Kira Arrillaga: It’s also important to clarify what addiction isn’t. Addiction is not a lack of morals, a lack of willpower, a sign of parental failure, or the result of simply having hung out with the wrong crowd. It is certainly not a choice. It is not anybody’s fault, and it is not a problem to be solved by shaming and blaming. Most importantly, it’s not a hopeless condition. While addiction is often mistaken for these things, families cannot afford such misunderstandings. How we define a problem will define the solutions that we seek. Thus, a simplistic misunderstanding of addiction will lead the family to attempt solutions that rarely get the desired results.

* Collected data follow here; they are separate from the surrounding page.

Lemma text_setter_cases (self : Completer) (value : PyVal) :
  (exists c s, value = PStr (c :: s)
               /\ text_setter self value = (Return tt, set_text self value))
  \/ (value = PStr []
      /\ text_setter self value
         = (Raise (ValueError (py "prompt must be nonempty")), self))
  \/ ((forall s, value <> PStr s)
      /\ text_setter self value
         = (Raise (TypeError (py "prompt must be a string")), self)).
Proof.
  destruct value as [| | | |s| | | | | |];
    try (right; right; split; [intros s0 H; discriminate H|reflexivity]).
  destruct s as [|c s].
  - right. left. split; reflexivity.
  - left. exists c, s. split; reflexivity.
Qed.

(** C8: with the transport handle at hand, constructing a session with the
    empty string as the prompt raises [ValueError], and with a prompt that
    is not a string [TypeError]; the call of the constructor itself raises
    them, and gives no session. *)
Theorem construct_bad_prompt (E : Type) (prompt : PyVal) (parameters : dict)
  (w w1 : World E) (api : InferenceApi) :
  _get_inference_api w = (Return api, w1) ->
  (prompt = PStr [] ->
   Completer_new prompt parameters w
   = (Raise (ValueError (py "prompt must be nonempty")), w1))
  /\ ((forall s, prompt <> PStr s) ->
      exists msg,
        Completer_new prompt parameters w = (Raise (TypeError msg), w1)).
Proof.
  intros Hapi. unfold Completer_new. rewrite (@init_steps E prompt parameters w w1 api Hapi). split.
  - intros ->. reflexivity.
  - intros Hns.
    destruct prompt; try (eexists; reflexivity).
    exfalso. now apply (Hns s).
Qed.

Such misunderstanding can also set up unrealistic expectations leading to further pain and conflict.
Casey Arrillaga: If an addiction was evidence of an intrinsic lack of morals, we should expect to see people in recovery turning out to be amoral. Instead, we see people recovering and embracing their best qualities and being of service to others. They aren’t learning to fake it well. They’re recovering who they really are. Additionally, if addiction was the result of a lack of morals, people with addiction would have no regrets about their actions. Instead, I’ve seen that people with addiction are often filled with regret and shame when they first get sober.
I know I certainly was. While in active addiction, I worked hard to justify my addictive actions to myself and others if they’d listen. Despite my best efforts, I knew deep inside that these actions took me far from who I wanted to be. If I had no morals, I could never have thought this. I also found that when I was not in the grip of the compulsion to act out I was compassionate, helpful, kind, and a generally good person. As one of my mentors in recovery has often said, we aren’t bad people trying to be good. We are sick people trying to be well.
We asked psychologist Dr. Heather Ingram to weigh in on the idea of addiction as a disease among other things. Dr. Ingram is the founder and CEO of InMindOut Emotional Wellness Centers, which offers outpatient counseling and psychological services at three locations in Texas. She and I met through co-creating a family program and a residential addiction treatment center several years ago, and it gives me great pleasure to welcome her to our program. Dr. Ingram, welcome to Addiction and the Family.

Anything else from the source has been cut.